- **Task directions**: From the records that follow, give the number of lines that include the word "ScoreArith", with no further words.

Task input section start

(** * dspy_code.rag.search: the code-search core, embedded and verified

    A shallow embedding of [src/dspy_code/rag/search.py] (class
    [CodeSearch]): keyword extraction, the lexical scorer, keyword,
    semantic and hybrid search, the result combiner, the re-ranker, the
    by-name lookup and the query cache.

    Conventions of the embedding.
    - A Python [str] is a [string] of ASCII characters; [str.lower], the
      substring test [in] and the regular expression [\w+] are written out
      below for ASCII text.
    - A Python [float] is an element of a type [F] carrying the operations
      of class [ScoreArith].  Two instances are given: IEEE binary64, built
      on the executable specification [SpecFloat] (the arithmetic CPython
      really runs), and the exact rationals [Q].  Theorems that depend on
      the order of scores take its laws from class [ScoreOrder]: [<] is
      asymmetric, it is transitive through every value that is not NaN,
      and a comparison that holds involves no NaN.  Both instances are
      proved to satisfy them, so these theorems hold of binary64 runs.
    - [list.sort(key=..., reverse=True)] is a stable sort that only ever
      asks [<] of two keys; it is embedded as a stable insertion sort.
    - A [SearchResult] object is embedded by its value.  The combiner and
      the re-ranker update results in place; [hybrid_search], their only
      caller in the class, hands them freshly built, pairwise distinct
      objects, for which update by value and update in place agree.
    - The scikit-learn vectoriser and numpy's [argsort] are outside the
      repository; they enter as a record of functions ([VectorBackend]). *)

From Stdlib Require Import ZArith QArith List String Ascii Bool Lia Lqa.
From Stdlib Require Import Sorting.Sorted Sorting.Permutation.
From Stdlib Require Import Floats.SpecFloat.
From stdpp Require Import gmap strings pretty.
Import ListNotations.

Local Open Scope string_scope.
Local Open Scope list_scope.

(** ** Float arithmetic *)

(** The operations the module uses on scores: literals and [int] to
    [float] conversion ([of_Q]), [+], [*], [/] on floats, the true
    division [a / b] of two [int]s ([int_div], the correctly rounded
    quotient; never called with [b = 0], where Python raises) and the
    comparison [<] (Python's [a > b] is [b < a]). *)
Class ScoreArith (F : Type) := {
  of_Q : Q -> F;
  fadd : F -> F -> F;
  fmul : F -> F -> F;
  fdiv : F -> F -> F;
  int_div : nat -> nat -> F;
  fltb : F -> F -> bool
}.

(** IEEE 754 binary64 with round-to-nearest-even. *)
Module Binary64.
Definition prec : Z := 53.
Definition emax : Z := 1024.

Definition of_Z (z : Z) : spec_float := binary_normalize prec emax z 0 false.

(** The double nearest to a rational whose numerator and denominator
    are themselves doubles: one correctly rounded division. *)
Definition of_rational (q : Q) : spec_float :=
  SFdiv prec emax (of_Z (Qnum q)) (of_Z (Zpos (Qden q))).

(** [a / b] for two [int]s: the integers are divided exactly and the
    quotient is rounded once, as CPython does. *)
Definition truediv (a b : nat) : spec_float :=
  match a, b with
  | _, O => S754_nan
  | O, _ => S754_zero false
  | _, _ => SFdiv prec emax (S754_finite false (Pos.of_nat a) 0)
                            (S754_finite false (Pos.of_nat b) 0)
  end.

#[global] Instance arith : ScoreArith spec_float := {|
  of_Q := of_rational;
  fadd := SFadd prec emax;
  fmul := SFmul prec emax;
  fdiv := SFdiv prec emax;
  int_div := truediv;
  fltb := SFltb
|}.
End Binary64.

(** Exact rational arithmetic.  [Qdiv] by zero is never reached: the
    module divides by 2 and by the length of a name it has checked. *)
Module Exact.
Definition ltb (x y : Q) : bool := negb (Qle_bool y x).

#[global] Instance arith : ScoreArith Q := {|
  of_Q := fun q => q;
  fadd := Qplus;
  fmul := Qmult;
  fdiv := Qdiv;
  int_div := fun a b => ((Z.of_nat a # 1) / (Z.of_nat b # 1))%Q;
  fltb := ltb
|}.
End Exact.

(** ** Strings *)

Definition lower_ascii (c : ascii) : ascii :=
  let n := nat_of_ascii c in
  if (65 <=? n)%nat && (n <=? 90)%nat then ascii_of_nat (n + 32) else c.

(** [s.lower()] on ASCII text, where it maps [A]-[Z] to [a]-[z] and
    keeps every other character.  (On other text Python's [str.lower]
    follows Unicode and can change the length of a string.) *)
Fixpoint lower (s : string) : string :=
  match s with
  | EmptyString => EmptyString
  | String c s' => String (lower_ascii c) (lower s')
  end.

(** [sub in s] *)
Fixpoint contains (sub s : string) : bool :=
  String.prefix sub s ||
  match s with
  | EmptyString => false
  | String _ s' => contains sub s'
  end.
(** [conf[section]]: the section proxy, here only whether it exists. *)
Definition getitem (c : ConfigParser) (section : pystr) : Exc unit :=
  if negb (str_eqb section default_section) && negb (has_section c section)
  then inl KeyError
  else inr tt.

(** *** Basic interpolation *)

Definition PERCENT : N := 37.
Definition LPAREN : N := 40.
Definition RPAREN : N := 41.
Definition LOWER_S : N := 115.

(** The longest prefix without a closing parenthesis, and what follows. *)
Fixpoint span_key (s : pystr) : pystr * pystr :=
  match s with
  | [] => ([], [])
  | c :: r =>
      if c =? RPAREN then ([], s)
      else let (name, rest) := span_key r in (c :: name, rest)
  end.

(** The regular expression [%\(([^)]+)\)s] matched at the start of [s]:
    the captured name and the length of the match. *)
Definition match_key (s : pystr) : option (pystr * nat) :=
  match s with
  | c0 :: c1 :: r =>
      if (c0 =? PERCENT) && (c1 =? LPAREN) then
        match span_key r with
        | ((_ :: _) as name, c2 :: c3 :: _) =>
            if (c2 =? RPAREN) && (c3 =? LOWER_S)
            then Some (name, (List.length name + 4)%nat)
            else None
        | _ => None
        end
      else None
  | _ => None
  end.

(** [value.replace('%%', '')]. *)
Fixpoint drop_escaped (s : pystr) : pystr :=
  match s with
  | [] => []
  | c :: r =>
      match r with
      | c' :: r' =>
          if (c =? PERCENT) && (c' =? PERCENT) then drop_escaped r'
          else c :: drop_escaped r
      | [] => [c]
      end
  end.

Task input section end

- **Reply to the task**: 4